» EXERCISE BRIEF: For the records that follow, please set down exactly the lines between the one holding "simpl in *; try discriminate; auto." and the one holding "pose proof (coerce_loop_invariant", inclusive, and only those.

DATA section start

Lemma is_number_notna (s : Series) :
  forallb is_number s = true -> forallb notna s = true.
Proof.
  induction s as [ | c s IH ]; simpl; auto.
  intros H. apply andb_true_iff in H. destruct H as [ Hc Hs ].
  rewrite IH by assumption. destruct c; try discriminate. reflexivity.
Qed.

Lemma below_header_with_header : below_header (with_header out) = out.
Proof.
  unfold below_header, with_header. destruct out as [ n cs ]. simpl. f_equal.
  rewrite map_map. simpl. rewrite <- (map_id cs) at 2. apply map_ext.
  now intros [ l s ].
Qed.

Lemma dropna_rows_cleaned : dropna_rows out = out.
Proof.
  destruct Hclean as [ _ _ Hnum Hlen ]. unfold dropna_rows.
  rewrite notna_rows_full; [ now apply take_rows_full | ].
  apply Forall_forall. intros s Hs. apply in_map_iff in Hs.
  destruct Hs as (c & <- & Hc). rewrite Forall_forall in Hnum, Hlen.
  split; [ now apply Hlen | apply is_number_notna; now apply Hnum ].
Qed.

Lemma dropna_columns_cleaned : index out <> 0 -> dropna_columns_all out = out.
Proof.
  intros Hrows. destruct Hclean as [ _ _ Hnum Hlen ]. unfold dropna_columns_all.
  destruct out as [ n cs ]. simpl in *. f_equal.
  apply forallb_filter_id. apply forallb_forall. intros c Hc.
  rewrite Forall_forall in Hnum, Hlen. specialize (Hnum c Hc). specialize (Hlen c Hc).
  destruct (snd c) as [ | x s ]; simpl in *; [ congruence | ].
  apply andb_true_iff in Hnum. destruct Hnum as [ Hx _ ].
  destruct x; try discriminate. reflexivity.
Qed.

Lemma headed_with_header : index out <> 0 -> headed (with_header out) = out.
Proof.
  intros Hrows. unfold headed. rewrite below_header_with_header.
  rewrite dropna_columns_cleaned by assumption. apply dropna_rows_cleaned.
Qed.

(** No other column of a cleaned frame claims the label ["Year"]. *)
Lemma cleaned_no_clash (year : Series) (rest : list (cell * Series)) :
  cols out = (Year, year) :: rest -> existsb (claims_year Year) rest = false.
Proof.
  intros Hcols. destruct Hclean as [ _ Hnd _ _ ]. unfold labels in Hnd.
  rewrite Hcols in Hnd. simpl in Hnd. inversion Hnd as [ | ? ? Hnotin _ ]; subst.
  apply not_true_is_false. intros H. apply existsb_exists in H.
  destruct H as (c & Hc & Hclaim). unfold claims_year in Hclaim.
  rewrite orb_diag in Hclaim. apply cell_eqb_eq in Hclaim.
  apply Hnotin. rewrite <- Hclaim. now apply in_map.
Qed.

Lemma filter_notna_id (s : Series) : forallb notna s = true -> filter notna s = s.
Proof.
  induction s as [ | c s IH ]; simpl; auto.
  intros H. apply andb_true_iff in H. destruct H as [ -> Hs ]. now rewrite IH.
Qed.

Lemma map_notna_true (s : Series) :
  forallb notna s = true -> map notna s = repeat true (length s).
Proof.
  induction s as [ | c s IH ]; simpl; auto.
  intros H. apply andb_true_iff in H. destruct H as [ -> Hs ]. now rewrite IH.
Qed.

(** Lines 40 to 47 return a cleaned frame, written back as a sheet, as it
    is. *)
Lemma time_axis_with_header : index out <> 0 -> time_axis (with_header out) = Ok out.
Proof.
  intros Hrows. rewrite time_axis_outcome, headed_with_header by assumption.
  cbn [with_header index Nat.eqb].
  destruct Hclean as [ (year & rest & Hcols & Hints) Hnd Hnum Hlen ].
  rewrite Hcols. rewrite (cleaned_no_clash year rest Hcols).
  unfold with_time_axis.
  pose proof (is_int_is_number year Hints) as Hyear.
  rewrite (to_numeric_numbers year Hyear).
  rewrite (filter_notna_id year (is_number_notna year Hyear)).
  rewrite (mapM_int_of_value_int year Hints). cbn [bind].
  rewrite (map_notna_true year (is_number_notna year Hyear)), count_true_repeat.
  rewrite Hcols in Hlen. inversion Hlen as [ | ? ? Hy Hrest ]; subst. cbn [snd] in Hy.
  destruct out as [ n cs ]. cbn [index cols] in *. subst cs. rewrite Hy. do 3 apply f_equal.
  rewrite <- (map_id rest) at 2. apply map_ext_in. intros [ l s ] Hc.
  rewrite Forall_forall in Hrest. specialize (Hrest (l, s) Hc). cbn [snd fst] in *.
  rewrite <- Hrest. now rewrite keep_repeat_true.
Qed.

(** The coercion loop leaves a cleaned frame as it is. *)
Lemma coerce_column_cleaned (nc : list cell) (col : cell) :
  fst (coerce_column (out, nc) col) = out.
Proof.
  destruct (unique_label out col) eqn:E.
  - destruct (coerce_column_unique out nc col E) as (s & Hs & ->). cbn [fst].
    assert (Hin : In (col, s) (cols out)).
    { assert (H : In (col, s) (filter (has_label col) (cols out))) by (rewrite Hs; now left).
      apply filter_In in H. tauto. }
    destruct Hclean as [ _ _ Hnum _ ]. rewrite Forall_forall in Hnum.
    rewrite (to_numeric_numbers s (Hnum (col, s) Hin)).
    now apply setitem_same.
  - now rewrite (coerce_column_repeated out nc col E).
Qed.

Lemma filter_unique_cleaned : filter (unique_label out) (labels out) = labels out.
Proof.
  destruct Hclean as [ _ Hnd _ _ ]. apply forallb_filter_id. apply forallb_forall.
  intros k Hk. unfold unique_label. apply Nat.eqb_eq.
  now apply (proj1 (NoDup_count_occ' cell_eq_dec (labels out)) Hnd).
Qed.

Lemma same_columns (cs ds : list (cell * Series)) :
  map fst cs = map fst ds -> incl cs ds -> NoDup (map fst ds) -> cs = ds.
Proof.
  revert ds. induction cs as [ | c cs IH ]; intros [ | d ds ] Hfst Hincl Hnd;
    simpl in *; try discriminate; auto.
  inversion Hfst as [ [ Hc Hcs ] ]. inversion Hnd as [ | ? ? Hnotin Hnd' ]; subst.
  assert (Hcd : c = d).
  { destruct (Hincl c (or_introl eq_refl)) as [ Hd | Hd ]; auto.
    exfalso. apply Hnotin. rewrite <- Hc. now apply in_map. }
  subst d. f_equal. apply IH; auto.
  intros x Hx. destruct (Hincl x (or_intror Hx)) as [ Hd | Hd ]; auto.
  exfalso. apply Hnotin. rewrite <- Hcs. subst x. now apply in_map.
Qed.

Lemma numeric_part_cleaned_frame : numeric_part out = Ok out.
Proof.
  unfold numeric_part.
  destruct (coerce_loop_labels (tl (labels out)) out [Year]) as (_ & _ & Hn).
  pose proof (coerce_loop_invariant (fun df _ => df = out)
                (fun df nc col H =>
                   eq_trans (f_equal (fun d => fst (coerce_column (d, nc) col)) H)
                            (coerce_column_cleaned nc col))
                (tl (labels out)) out [Year] eq_refl) as Hdf.
  destruct (fold_left coerce_column (tl (labels out)) (out, [Year])) as [ df1 nc1 ].
  cbn [fst snd] in *. subst df1.
  assert (Hnc : nc1 = labels out).
  { rewrite Hn. rewrite <- filter_unique_cleaned at 2.
    destruct Hclean as [ (year & rest & Hcols & _) _ _ _ ].
    unfold labels at 2. rewrite Hcols. cbn [map fst filter].
    assert (Hu : unique_label out Year = true).
    { assert (Hin : In Year (filter (unique_label out) (labels out))).
      { rewrite filter_unique_cleaned. unfold labels. rewrite Hcols. now left. }
      apply filter_In in Hin. tauto. }
    rewrite Hu. unfold labels. now rewrite Hcols. }
  rewrite Hnc. clear Hn Hnc nc1.
  assert (Hks : Forall (fun k => unique_label out k = true) (labels out)).
  { apply Forall_forall. intros k Hk. rewrite <- filter_unique_cleaned in Hk.
    apply filter_In in Hk. tauto. }
  destruct (getitem_list_unique out (labels out) Hks) as (cs & -> & Hfst & Hincl).
  cbn [bind].
  assert (Hcs : cs = cols out).
  { apply same_columns; auto. destruct Hclean as [ _ Hnd _ _ ]. exact Hnd. }
  subst cs. rewrite frame_eta. now rewrite dropna_rows_cleaned.
Qed.

(** Cleaning a cleaned frame that has rows, written back as a sheet with
    its labels as the header row, returns the frame. *)
Lemma clean_with_header : index out <> 0 -> robust_clean_data (with_header out) = Ok out.
Proof.
  intros Hrows. unfold robust_clean_data.
  rewrite time_axis_with_header by assumption. cbn [bind].
  apply numeric_part_cleaned_frame.
Qed.

End Idempotence.

(** *** Simulation *)

Section Simulation.

Context {L : Library}.

Lemma bindM_Ok {A B : Type} (m : M A) (k : A -> M B) g (a : A) g1 :
  m g = Ok (a, g1) -> bindM m k g = k a g1.
Proof. unfold bindM. now intros ->. Qed.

DATA section end

» WRITTEN REPLY:
    simpl in *; try discriminate; auto.
  inversion Hfst as [ [ Hc Hcs ] ]. inversion Hnd as [ | ? ? Hnotin Hnd' ]; subst.
  assert (Hcd : c = d).
  { destruct (Hincl c (or_introl eq_refl)) as [ Hd | Hd ]; auto.
    exfalso. apply Hnotin. rewrite <- Hc. now apply in_map. }
  subst d. f_equal. apply IH; auto.
  intros x Hx. destruct (Hincl x (or_intror Hx)) as [ Hd | Hd ]; auto.
  exfalso. apply Hnotin. rewrite <- Hcs. subst x. now apply in_map.
Qed.

Lemma numeric_part_cleaned_frame : numeric_part out = Ok out.
Proof.
  unfold numeric_part.
  destruct (coerce_loop_labels (tl (labels out)) out [Year]) as (_ & _ & Hn).
  pose proof (coerce_loop_invariant (fun df _ => df = out)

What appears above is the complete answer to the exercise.